Assignment |
An exact copy of the lines from the one containing "(** [struct f2fs_orphan_block], the" through the last line below is required; include both of those lines and no others.

Data for analysis |
┄┄┄┄┄┄┄┄┄┄┄┄┄┄┄┄┄┄┄┄
(* ===== verification/Orphan.v ===== *)
(** * Orphans across a checkpoint (checkpoint.c, dir.c)

    Inodes without links are on the list of orphans; a checkpoint writes the list
    to the orphan blocks of the checkpoint pack, and the next mount frees the
    inodes it reads there. *)

From S2P Require Import Prelude.
From S2P Require Import InoEntry.

(** The orphan blocks of linux/f2fs_fs.h: entries per block, and the number of
    blocks for a number of orphans. *)
Class OrphanFormat := {
  F2FS_ORPHANS_PER_BLOCK : Z; GET_ORPHAN_BLOCKS : Z -> Z;
  orphans_per_block : 0 < F2FS_ORPHANS_PER_BLOCK < 2 ^ 16;
  orphan_blocks_law : forall n, 0 <= n -> GET_ORPHAN_BLOCKS n = (n + F2FS_ORPHANS_PER_BLOCK - 1) / F2FS_ORPHANS_PER_BLOCK
}.

(** [struct f2fs_orphan_block], the numbers that are filled in. *)
Record f2fs_orphan_block := { ob_ino : list Z; blk_addr : Z; blk_count : Z; entry_count : Z }.

Section blocks.
Context `{OrphanFormat}.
┄┄┄┄┄┄┄┄┄┄┄┄┄┄┄┄┄┄┄┄
Response to the exercise |
(** [struct f2fs_orphan_block], the numbers that are filled in. *)
Record f2fs_orphan_block := { ob_ino : list Z; blk_addr : Z; blk_count : Z; entry_count : Z }.

Section blocks.
Context `{OrphanFormat}.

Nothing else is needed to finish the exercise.